Defendant's Attack on Own Counsel and Attempted Escape from Court Not Grounds for Mistrial

A criminal defendant’s attack on his own counsel and court officers in front of the jury deciding the case, followed by an unsuccessful attempt to escape from the courtroom, is not grounds for a mistrial, a New Jersey appeals court has for the first time held.

Deciding a novel issue, a state Superior Court Appellate Division opinion (PDF) issued on Friday said that a limiting instruction given to the jury both at the time of the incident and before deliberations began was sufficient.

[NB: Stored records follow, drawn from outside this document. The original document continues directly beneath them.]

(* ===== verification/OciRootfs.v ===== *)
(** * Layers into one root file system

    [Rootfs] of [src/chm/src/oci/initramfs.rs] and [src/chm/src/oci/apply.rs]: the
    entries of an image's layers, judged by [OciEntry], put, replace and delete
    nodes of a map from paths to nodes. The map of the code is ordered; where its
    order shows, [keys] lists the paths in it. *)

From Stdlib Require Import ZArith Lia Bool String.
From stdpp Require Import base numbers list list_numbers option gmap sorting.
From S2P Require Import Prelude Text TextFacts OciEntry.

#[local] Open Scope Z_scope.

(** ** The root file system *)

Record Node := mkNode { n_kind : EntryKind; n_data : list Z }.

#[global] Instance node_eq_dec : EqDecision Node.
Proof. solve_decision. Defined.

Definition Rootfs : Type := gmap str Node.

(** The order of [String], which is that of the scalar values. *)
Fixpoint str_leb (a b : str) : bool :=
  match a, b with
  | [], _ => true
  | _, [] => false
  | x :: a, y :: b => (x <? y) || ((x =? y) && str_leb a b)
  end.

Definition str_le (a b : str) : Prop := str_leb a b = true.

#[global] Instance str_le_dec a b : Decision (str_le a b) := bool_eq_dec (str_leb a b) true.

Definition keys (fs : Rootfs) : list str := merge_sort str_le ((map_to_list fs).*1).

Definition rootfs_contains (fs : Rootfs) (path : str) : bool := bool_decide (is_Some (fs !! path)).

Definition kind_of (fs : Rootfs) (path : str) : option EntryKind := n_kind <$> fs !! path.
(* ===== verification/OciTar.v ===== *)
(** * Reading a layer

    [src/chm/src/oci/targz.rs]: the tar reader of image layers, from the
    decompressed bytes on. The stream is the list of bytes that are still to come;
    errors of the host's decompression are not modelled. An index in the middle of
    a character is a panic, as in Rust. *)

From Stdlib Require Import ZArith Lia Bool String.
From stdpp Require Import base numbers list list_numbers option.
From S2P Require Import Prelude Text TextFacts Dns Utf8 OciEntry OciRootfs.

#[local] Open Scope Z_scope.

Definition BLOCK : Z := 512.

Inductive TarError :=
| UnreadableSize
| PastLimit (limit : Z)
| ShortBody
| ShortPadding
| MidHeader.

(** ** Fields *)

Definition checked_u64 (v : Z) : option Z := if v <? 2 ^ 64 then Some v else None.

Fixpoint base256 (v : Z) (bs : list Z) : option Z :=
  match bs with
  | [] => Some v
  | b :: bs => m ← checked_u64 (v * 256); s ← checked_u64 (m + b); base256 s bs
  end.

Fixpoint take_while (p : Z -> bool) (l : list Z) : list Z :=
  match l with
  | [] => []
  | x :: l => if p x then x :: take_while p l else []
  end.

Definition octal (field : list Z) : option Z :=
  if match field with b :: _ => negb (Z.land b 128 =? 0) | [] => false end then
    match field with
    | b :: rest => base256 (Z.land b 127) rest
    | [] => None
    end
  else
    let s := take_while (fun b => negb (b =? 0) && negb (b =? 32)) field in
    match s with
    | [] => Some 0
    | _ => from_str_radix 8 64 (trim s)
    end.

The defendant, Anthony Montgomery, was also given new defense counsel after the attack.

A trial judge has discretion to determine whether a mistrial should be granted, and the trial judge in Montgomery’s case found both that his misconduct had been intentional and that the jurors were not prevented by his outburst from rendering a fair verdict, the opinion notes.

“In view of the overwhelming evidence of defendant’s guilt in this case, and his knowledge of his sentence exposure, we conclude that defendant’s courtroom outburst was not the result of ‘pent-up’ frustrations or stress; rather, it was a deliberate, calculated attempt to cause a mistrial,” the court writes. “A defendant cannot engage in courtroom misconduct, especially assaulting his attorney and fighting with sheriff’s officers, and then expect to be rewarded with a mistrial or new trial for his or her egregious behavior, where, as here, the judge took appropriate cautionary measures.”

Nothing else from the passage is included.